╔══

Lemma decode_effect (webdav_res : httpx.Response) user label (favorite : bool) w :
  ∃ lookups,
    sent (_lf_parse_webdav_records by_path webdav_res user label favorite w).2
    = sent w ++ lookups
    ∧ Forall is_lookup lookups.
Proof.
  assert (Hnone : ∀ (r : Res (list FsNode)),
            ∃ lookups, sent (r, w).2 = sent w ++ lookups ∧ Forall is_lookup lookups).
  { intros r. exists []. by rewrite app_nil_r. }
  unfold _lf_parse_webdav_records, check_error, lift. rewrite bind_run.
  destruct (http_is_error _); [apply Hnone|].
  destruct (negb (_ =? 207)); [apply Hnone|].
  destruct (negb (Str.truthy _)); [apply Hnone|].
  run_lib ltac:(apply Hnone).
  destruct (dict_get "d:error" _).
  - run_lib ltac:(apply Hnone). run_lib ltac:(apply Hnone). apply Hnone.
  - run_lib ltac:(apply Hnone). run_lib ltac:(apply Hnone).
    unfold _parse_records. run_lib ltac:(apply Hnone).
    match goal with
    | |- context [parse_records_loop by_path ?u ?f [] ?recs w] =>
        destruct (parse_records_loop_effect u f recs [] w)
          as [(lookups & Hsent & Hlook & _) _]
    end.
    by exists lookups.
Qed.

(** X8.  Decoding the entries of a favourites listing sends supplementary
    lookups only, each the PROPFIND of [by_path] for some path, at most one
    per entry; decoding a plain listing sends nothing.  So what [listfav]
    sends is its REPORT and then lookups. *)
Theorem decode_sends_lookups_only user (favorite : bool) (records : list PyVal) w :
  (∃ lookups,
      sent (parse_records_loop by_path user favorite [] records w).2 = sent w ++ lookups
      ∧ Forall is_lookup lookups
      ∧ (length lookups ≤ length records)%nat
      ∧ (favorite = false → lookups = []))
  ∧ ∃ lookups,
      sent (listfav w).2 = sent w ++ report_request :: lookups
      ∧ Forall is_lookup lookups.
Proof.
  split; [apply (parse_records_loop_effect user favorite records [] w)|].
  unfold listfav. rewrite bind_run. unfold session_dav.
  change (mkRequest "REPORT" _ _ _) with report_request.
  destruct (dav report_request (server w)) as [response s].
  rewrite bind_run. unfold lift.
  destruct (check_error _ _); [|by exists []].
  match goal with
  | |- context [_lf_parse_webdav_records by_path ?r ?u ?i true ?w0] =>
      destruct (decode_effect r u i true w0) as (lookups & Hsent & Hlook)
  end.
  exists lookups. cbn [sent] in Hsent. by rewrite Hsent, <- app_assoc.
Qed.

(** X9.  The loop over the entries only appends: the nodes already in the
    result stay where they are, and every entry adds one node or none, so
    the result has at most one node per entry. *)
Theorem parse_records_only_appends user (favorite : bool) (records : list PyVal)
    result w result' w' :
  parse_records_loop by_path user favorite result records w = (Ok result', w') →
  ∃ added, result' = result ++ added ∧ (length added ≤ length records)%nat.
Proof.
  intros H. apply (parse_records_loop_effect user favorite records result w).
  by rewrite H.
Qed.

(** ** The nodes a listing makes *)

Lemma lstrip_not_startswith c (s : string) :
  Str.startswith (String c EmptyString) (Str.lstrip c s) = false.
Proof.
  induction s as [|a s IH]; [reflexivity|]. cbn [Str.lstrip].
  destruct (Str.is_char a c) eqn:Ha; [exact IH|].
  cbn. unfold Str.is_char in *. rewrite Ascii.eqb_sym, Ha. reflexivity.
Qed.

Lemma rsplit_last_no_sep c (s : string) :
  Str.has_char c (Str.rsplit_last c s) = false.
Proof.
  induction s as [|a s IH]; [reflexivity|]. cbn [Str.rsplit_last].
  destruct (Str.has_char c s) eqn:Hs; [exact IH|].
  destruct (Str.is_char a c) eqn:Ha; [exact Hs|]. cbn. by rewrite Ha, Hs.
Qed.

Section Listed.
Variables (by_path0 : string → M (option FsNode)) (user0 : string).
Hypothesis by_path0_listed : ∀ path0 w n,
  (by_path0 path0 w).1 = Ok (Some n) → listed_node user0 n.
Lemma filter_keeps_lifecycle_witness :
  store_ok (followed (world_of [deleted_a]))
  ∧ followed (world_of [deleted_a]) !! "Show A" = Some deleted_a
  ∧ (∃ row',
       followed (filter_ E0 S0 "Show" (Some "Group Two") (Some "1080") (Some "") None
                   (world_of [deleted_a])).2 !! "Show A" = Some row'
       ∧ Followed.bangumi_name row' = Followed.bangumi_name deleted_a
       ∧ Followed.episode row' = Followed.episode deleted_a
       ∧ Followed.status row' = Followed.status deleted_a
       ∧ Followed.updated_time row' = Followed.updated_time deleted_a)
  ∧ bangumi (filter_ E0 S0 "Show" (Some "Group Two") (Some "1080") (Some "") None
               (world_of [deleted_a])).2 = bangumi (world_of [deleted_a])
  ∧ downloads (filter_ E0 S0 "Show" (Some "Group Two") (Some "1080") (Some "") None
                 (world_of [deleted_a])).2 = downloads (world_of [deleted_a]).
Proof.
  assert (store_ok (followed (world_of [deleted_a]))) as Hok
    by (apply (bool_decide_unpack (store_ok _)); vm_compute; exact I).
  split; [exact Hok|]. split; [reflexivity|].
  exact (filter_keeps_lifecycle E0 S0 "Show" (Some "Group Two") (Some "1080") (Some "") None
           _ "Show A" deleted_a Hok eq_refl).
Defined.

(** X24: a refresh cycle given names of which none has a subscription
    reconciles nothing (it does not fall back to all subscriptions): it
    ends normally and the table is the swept one. *)
Theorem update_unknown_names (E : services) (names : list string)
    (download not_ignore : bool) (w : world) :
  store_ok (followed w) →
  names ≠ [] →
  (∀ n, n ∈ names → followed w !! n = None) →
  (update E names download not_ignore w).1 = Returned tt
  ∧ followed (update E names download not_ignore w).2
    = sweep (time_time E (clock w)) (followed w).
Proof.
  intros Hok Hnames Hnone.
  destruct (update_sweeps_first E names download not_ignore w) as [logged ->].
  assert (select_followed names (sweep (time_time E (clock w)) (followed w)) = []) as ->.
  { unfold select_followed. destruct names as [|n names]; [done|].
    generalize dependent (n :: names). clear n names. intros names _ Hnone.
    induction names as [|n names IH]; [done|]. csimpl.
    unfold Followed.get at 1. rewrite sweep_lookup by done.
    rewrite (Hnone n) by (apply elem_of_cons; by left). csimpl.
    apply IH. intros m Hm. apply Hnone, elem_of_cons. by right. }
  done.
Qed.

Lemma update_unknown_names_witness :
  store_ok (followed (world_of [sub "Show A" 3 1 0]))
  ∧ ["Show C"] ≠ []
  ∧ (∀ n, n ∈ ["Show C"] → followed (world_of [sub "Show A" 3 1 0]) !! n = None)
  ∧ (update E0 ["Show C"] true false (world_of [sub "Show A" 3 1 0])).1 = Returned tt
  ∧ followed (update E0 ["Show C"] true false (world_of [sub "Show A" 3 1 0])).2
    = sweep (time_time E0 (clock (world_of [sub "Show A" 3 1 0])))
        (followed (world_of [sub "Show A" 3 1 0])).
Proof.
  assert (store_ok (followed (world_of [sub "Show A" 3 1 0]))) as Hok
    by (apply (bool_decide_unpack (store_ok _)); vm_compute; exact I).
  assert (["Show C"] ≠ []) as Hne by discriminate.
  assert (∀ n, n ∈ ["Show C"] → followed (world_of [sub "Show A" 3 1 0]) !! n = None) as Hnone.
  { intros n Hn. apply list_elem_of_singleton in Hn as ->. reflexivity. }
  split; [exact Hok|]. split; [exact Hne|]. split; [exact Hnone|].
  exact (update_unknown_names E0 ["Show C"] true false _ Hok Hne Hnone).
Defined.

(** X25: an exception of the fetch that is not a connection error ends
    the refresh cycle at that series: the cycle raises it, the series
    listed before keep what their reconciliation wrote, and the series
    listed after are not visited. *)
Theorem update_stops_at_other_exception (E : services) (download ignore : bool)
    (before after : list Followed.t) (subscribe followed_obj : Followed.t) (w w1 : world)
    (bangumi_obj : Bangumi.t) (msg : string) :
  for_each before (update_one E download ignore) w = (Returned tt, w1) →
  Bangumi.get (fun b => String.eqb (Bangumi.name b) (Followed.bangumi_name subscribe))
    (bangumi w1) = Some bangumi_obj →
  Followed.get (Followed.bangumi_name subscribe) (followed w1) = Some followed_obj →
  get_maximum_episode E bangumi_obj (Some ignore) (max_path E) = Raised (Exception msg) →
  for_each (before ++ subscribe :: after) (update_one E download ignore) w
  = (Raised (Exception msg), w1).
Proof.
  intros Hbefore Hb Hrow Hfetch. rewrite for_each_app. unfold bind. rewrite Hbefore.
  simpl. unfold bind.
  by rewrite (update_one_propagates E download ignore subscribe followed_obj w1
                bangumi_obj msg Hb Hrow Hfetch).
Qed.

Lemma update_stops_at_other_exception_witness :
  for_each [sub "Show A" 3 1 0]
    (update_one (sample_services
                   (fun b => if String.eqb (Bangumi.name b) "Show A" then Returned observed_a
                             else Raised (Exception "bad page"))
                   (Returned [])) true true)
    (world_of [sub "Show A" 3 1 0; sub "Show B" 1 1 0])
  = (Returned tt,
     World [show_a; show_b]
       (<["Show A" := sub "Show A" 6 2 2000000]> {["Show B" := sub "Show B" 1 1 0]})
       [Download.of_queue [ep 4 "alt"; ep 6 "main"]] 1)
  ∧ for_each ([sub "Show A" 3 1 0] ++ sub "Show B" 1 1 0 :: [sub "Show A" 3 1 0])
      (update_one (sample_services
                     (fun b => if String.eqb (Bangumi.name b) "Show A" then Returned observed_a
                               else Raised (Exception "bad page"))
                     (Returned [])) true true)
      (world_of [sub "Show A" 3 1 0; sub "Show B" 1 1 0])
    = (Raised (Exception "bad page"),
       World [show_a; show_b]
         (<["Show A" := sub "Show A" 6 2 2000000]> {["Show B" := sub "Show B" 1 1 0]})
         [Download.of_queue [ep 4 "alt"; ep 6 "main"]] 1).
Proof.
  assert (for_each [sub "Show A" 3 1 0]
            (update_one (sample_services
                           (fun b => if String.eqb (Bangumi.name b) "Show A"
                                     then Returned observed_a
                                     else Raised (Exception "bad page"))
                           (Returned [])) true true)
            (world_of [sub "Show A" 3 1 0; sub "Show B" 1 1 0])
          = (Returned tt,
             World [show_a; show_b]
               (<["Show A" := sub "Show A" 6 2 2000000]> {["Show B" := sub "Show B" 1 1 0]})
               [Download.of_queue [ep 4 "alt"; ep 6 "main"]] 1)) as H
    by (vm_compute; reflexivity).
  split; [exact H|].
  exact (update_stops_at_other_exception _ true true _ [sub "Show A" 3 1 0]
           (sub "Show B" 1 1 0) (sub "Show B" 1 1 0) _ _ show_b "bad page"
           H eq_refl eq_refl eq_refl).
Defined.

╚══

* **YOUR ASSIGNMENT**:
Every line in the records above with the string "reflexivity" in it should be shown.

* **EXERCISE OUTPUT**:
  induction s as [|a s IH]; [reflexivity|]. cbn [Str.lstrip].
  cbn. unfold Str.is_char in *. rewrite Ascii.eqb_sym, Ha. reflexivity.
  induction s as [|a s IH]; [reflexivity|]. cbn [Str.rsplit_last].
  split; [exact Hok|]. split; [reflexivity|].
  { intros n Hn. apply list_elem_of_singleton in Hn as ->. reflexivity. }
    by (vm_compute; reflexivity).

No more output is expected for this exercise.